One method which can be optimal for strength trailing, but should be performed when returns from the MLM diminish is the “eccentric method”.
The Eccentric Method
Firstly perhaps some basic terminology:
Strength exercises, using either free weights or most basic isokinetic apparatuses, involve both concentric and eccentric types of contraction. During the eccentric phase, force is produced while the muscle shortens; during the concentric segment, force is produced while the muscle lengthens, or returns to the resting position. (Bompa et al, 2003, p.236)
The authors state the eccentric training creates a higher tension in the muscles than isometric (no change in the length of the muscle, with added tension. Think of a plank) or isotonic contractions (muscle length changes under tension, think of a bicep curl). Higher rates of tension are associated with greater strength development, hence why eccentric training is considered better. The load in eccentric training is much higher than the athletes 1RM (110 to 160 percent) so speed of performance is low. Due to the high loads lifted DOMS (Delayed Onset Muscle Soreness) is more acute and can last up to 7 to 10 days, therefore athletes should use a step-type loading pattern (elaborated on here), to minimise pain.

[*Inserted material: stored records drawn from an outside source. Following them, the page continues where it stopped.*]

Definition installed_settings : http_parser_settings :=
  Settings (Some fn_on_message_begin) (Some fn_on_url) (Some fn_on_status)
           (Some fn_on_header_field) (Some fn_on_header_value)
           (Some fn_on_headers_complete) None (Some fn_on_message_complete).

Definition main (boot : startup) (evs : list event) : M Z :=
  modify (fun w => set_default_response (Buf (Some DEFAULT_RESPONSE) (len (default_response w))) w);;
  modify (fun w => set_default_response
                     (Buf (base (default_response w))
                          (Z.of_nat (strlen (default EmptyString (base (default_response w)))))) w);;
  modify (set_parser_settings installed_settings);;
  modify (set_request_id 0);;
  emit (UvDefaultLoop (r_default_loop boot));;
  modify (set_loop (r_default_loop boot));;
  emit (UvIp4Addr "0.0.0.0" PORT (r_ip4_addr boot));;
  CHECK (r_ip4_addr boot) "get bind addr";;
  lp <- gets loop;;
  uv_tcp_init lp (addr_server P);;
  CHECK (r_tcp_init boot) "init server";;
  emit (UvTcpBind (addr_server P) (r_tcp_bind boot));;
  CHECK (r_tcp_bind boot) "bind";;
  (* r = uv_listen(...); r is not read again *)
  emit (UvListen (addr_server P) BACKLOG (r_listen boot));;
  log_info "listening on http://localhost:%d" [arg_int PORT];;
  lp <- gets loop;;
  uv_run lp evs;;
  ret 0.

(** The process as it starts: static storage is zeroed. *)
Definition start : process :=
  Process NULL 0 (Settings None None None None None None None None) (Buf None 0)
          {[ addr_server P := Tcp NULL ]} ∅ ∅ ∅ [].

(** A whole run of the program. *)
Definition run_program (boot : startup) (evs : list event) : result Z * process :=
  main boot evs start.

End Program.
Definition no_recipients_command : SendHTMLEmail :=
  {| smtp_host := "mail.example"; smtp_port := 25;
     smtp_user := None; smtp_password := None; smtp_starttls := None;
     email_subject := "Report"; email_body := "Nothing attached.";
     email_body_html := None;
     email_to := ""; email_cc := Some ""; email_bcc := Some "";
     email_from := "noreply@x"; email_reply_to := None;
     attachments := [] |}.

(** The same command with a To of white space around a line feed. *)
Definition line_break_in_to (self : SendHTMLEmail) : SendHTMLEmail :=
  {| smtp_host := smtp_host self; smtp_port := smtp_port self;
     smtp_user := smtp_user self; smtp_password := smtp_password self;
     smtp_starttls := smtp_starttls self;
     email_subject := email_subject self; email_body := email_body self;
     email_body_html := email_body_html self;
     email_to := String " " (String "010" " ");
     email_cc := email_cc self; email_bcc := email_bcc self;
     email_from := email_from self; email_reply_to := email_reply_to self;
     attachments := attachments self |}.

Definition two_byte_file : gmap string (list Z) :=
  {[ "/attachments/a.txt" := [104; 105] ]}.

Definition two_byte_attachment : gmap string pyval :=
  {[ "filename" := PStr "a.txt"; "path" := PStr "/attachments/a.txt" ]}.

(** A dictionary that gives both sources; the inline one does not decode. *)
Definition both_sources : gmap string pyval :=
  {[ "filename" := PStr "a.txt"; "path" := PStr "/attachments/a.txt";
     "content_base64" := PStr "not base64" ]}.

(** ** Further vocabulary *)

(** Every character of [s] satisfies [P]. *)
Fixpoint all_chars (P : ascii → bool) (s : string) : bool :=
  match s with
  | EmptyString => true
  | String c s' => P c && all_chars P s'
  end.

(** The characters that separate recipients. *)
Definition is_separator (c : ascii) : bool :=
  Ascii.eqb c "," || Ascii.eqb c ";".

(** A recipient as [_split_recipients] returns them: not empty, trimmed,
    without a separator. *)
Definition clean_token (t : string) : Prop :=
  t ≠ "" ∧ PyStr.strip t = t ∧ all_chars (λ c, negb (is_separator c)) t = true.

(** The log entry for an attached part (line 292). *)
Definition attached_log (p : Part) : log_entry :=
  LogAttached (part_filename p) (part_maintype p) (part_subtype p)
    (Z.of_nat (length (part_payload p))).

(** The part [execute] attaches for the descriptor [att] at [index]: what
    the loader returns for it, typed by [_guess_content_type], with headers
    that [add_attachment] has accepted. *)
Definition part_for (h : Host) (limit : Z) (index : nat)
    (att : gmap string pyval) (p : Part) : Prop :=
  attach_result h att index limit = Ok p ∧
  load_result h att index limit
    = Ok (part_filename p, part_payload p, content_type_of att) ∧
  part_filename p = filename_of att ∧
  (part_maintype p, part_subtype p)
    = _guess_content_type h (part_filename p) (content_type_of att) ∧
  Z.of_nat (length (part_payload p)) ≤ limit.

(** ** Sessions *)

(** The events that carry the credentials or the message. *)
Definition carries_secret (ev : event) : bool :=
  match ev with
  | NetLogin _ _ | NetSendMessage _ _ => true
  | _ => false
  end.

(** No credentials and no message appear in [evs] before a STARTTLS;
    [upgraded] tells whether one has been seen already. *)
Fixpoint secrets_after_tls (upgraded : bool) (evs : list event) : bool :=
  match evs with
  | [] => true
  | NetStartTLS :: evs' => secrets_after_tls true evs'
  | ev :: evs' =>
      (negb (carries_secret ev) || upgraded) && secrets_after_tls upgraded evs'
  end.

(** An SMTP server that accepts whatever it is asked. *)
Definition accepts_everything (h : Host) : Prop :=
  (∀ host port timeout, net_connect h host port timeout = None) ∧
  net_starttls h = None ∧
  (∀ user password, net_login h user password = None) ∧
  (∀ m to_addrs, net_send_message h m to_addrs = None) ∧
  net_quit h = None.

(** [execute] upgrades the session, and logs in. *)
Definition wants_tls (self : SendHTMLEmail) : bool :=
  default false (smtp_starttls self).
Definition has_credentials (self : SendHTMLEmail) : bool :=
  opt_truthy (smtp_user self) && opt_truthy (smtp_password self).

(** The events and the log entries of a session in which nothing fails. *)
Definition session_events (self : SendHTMLEmail) (timeout : Z)
    (m : EmailMessage) (recipients : list string) : list event :=
  (if PyStr.truthy (smtp_host self)
   then [NetConnect (smtp_host self) (smtp_port self) timeout] else [])
  ++ (if wants_tls self then [NetStartTLS] else [])
  ++ (if has_credentials self
      then [NetLogin (default "" (smtp_user self))
                     (default "" (smtp_password self))] else [])
  ++ [NetSendMessage m recipients; NetQuit].

Definition session_logs (self : SendHTMLEmail) (timeout : Z)
    (recipients : list string) : list log_entry :=
  [LogWillSend timeout]
  ++ (if wants_tls self then [LogWillStartTLS] else [])
  ++ (if has_credentials self then [LogWillLogin; LogDidLogin] else [])
  ++ [LogDidSend (length recipients)].

(** A command with one attachment read from a file and one given inline. *)
Definition report_command : SendHTMLEmail :=
  {| smtp_host := "mail.example"; smtp_port := 587;
     smtp_user := Some "user"; smtp_password := Some "secret";
     smtp_starttls := Some true;
     email_subject := "Report"; email_body := "See attachments.";
     email_body_html := Some "<p>See attachments.</p>";
     email_to := "a@x; b@y"; email_cc := None; email_bcc := Some "a@x";
     email_from := "noreply@x"; email_reply_to := None;
     attachments :=
       [ {[ "filename" := PStr " a.txt "; "path" := PStr "/attachments/a.txt" ]};
         {[ "filename" := PStr "b.bin"; "content_base64" := PStr "YWJj";
            "content_type" := PStr "application/x-b" ]} ] |}.

(** A host like [sim_host] whose SMTP server refuses the connection. *)
Definition connection_refused : exn :=
  Exn (LibraryError "ConnectionRefusedError")
      (LibraryMessage "[Errno 111] Connection refused").

Definition refusing_host (files : gmap string (list Z)) : Host :=
  {| environ := ∅;
     int_max_str_digits := 4300;
     realpath := realpath (sim_host 4300 ∅ files);
     isfile := isfile (sim_host 4300 ∅ files);
     getsize := getsize (sim_host 4300 ∅ files);
     read_bytes := read_bytes (sim_host 4300 ∅ files);
     guess_type := λ _, None;
     header_factory := λ _ _, None;
     net_connect := λ _ _ _, Some connection_refused;
     net_starttls := None;
     net_login := λ _ _, None;
     net_send_message := λ _ _, None;
     net_quit := None |}.

(** The file-system events of [report_command] on a host that has its
    file. *)
Definition report_command_reads : list event :=
  [FsIsFile "/attachments/a.txt"; FsGetSize "/attachments/a.txt";
   FsRead "/attachments/a.txt"].

(** ** Decimal numerals *)

(** The value of the digits [d] read after the value [acc]. *)
Fixpoint horner (acc : Z) (d : Decimal.uint) : Z :=
  match d with
  | Decimal.Nil => acc
  | Decimal.D0 l => horner (10 * acc + 0) l
  | Decimal.D1 l => horner (10 * acc + 1) l
  | Decimal.D2 l => horner (10 * acc + 2) l
  | Decimal.D3 l => horner (10 * acc + 3) l
  | Decimal.D4 l => horner (10 * acc + 4) l
  | Decimal.D5 l => horner (10 * acc + 5) l
  | Decimal.D6 l => horner (10 * acc + 6) l
  | Decimal.D7 l => horner (10 * acc + 7) l
  | Decimal.D8 l => horner (10 * acc + 8) l
  | Decimal.D9 l => horner (10 * acc + 9) l
  end.

(** ** Order of the events of a session *)

Definition is_login (ev : event) : bool :=
  match ev with NetLogin _ _ => true | _ => false end.

Definition is_send (ev : event) : bool :=
  match ev with NetSendMessage _ _ => true | _ => false end.

(** Every send in [evs] comes after a login; [seen] tells whether a login
    has been seen already. *)
Fixpoint sends_after_login (seen : bool) (evs : list event) : bool :=
  match evs with
  | [] => true
  | ev :: evs' =>
      (negb (is_send ev) || seen)
      && sends_after_login (seen || is_login ev) evs'
  end.

(** * Properties *)

(** ** The builtins on examples *)

Example split_keeps_empty_pieces :
  PyStr.split "," ",a,,b," = [""; "a"; ""; "b"; ""].
Proof. reflexivity. Qed.

Example split_of_empty : PyStr.split "," "" = [""].
Proof. reflexivity. Qed.

Example split_ws_runs : PyStr.split_ws "  ab   c d " = ["ab"; "c"; "d"].
Proof. reflexivity. Qed.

Program Design for the MxS Phase
Due to the strenuous nature of using the eccentric method only athletes with a solid training background should use it, moreover the authors state it should generally be performed after the MLM has been performed, although it can be used in conjunction with the MLM for a short period of time. The athlete should perform two cycles of MxS training before attempting the eccentric method, not in any circumstances before then, and when you get to the eccentric method it is worthwhile having two spotters present as the weights are heavier than the athlete can lift concentrically.
Bompa, T.O., Pasquale, M.D., Conrnacchia, L.J. (2003). Serious Strength Training (Second Edition). Champaign, IL. Human Kinetics.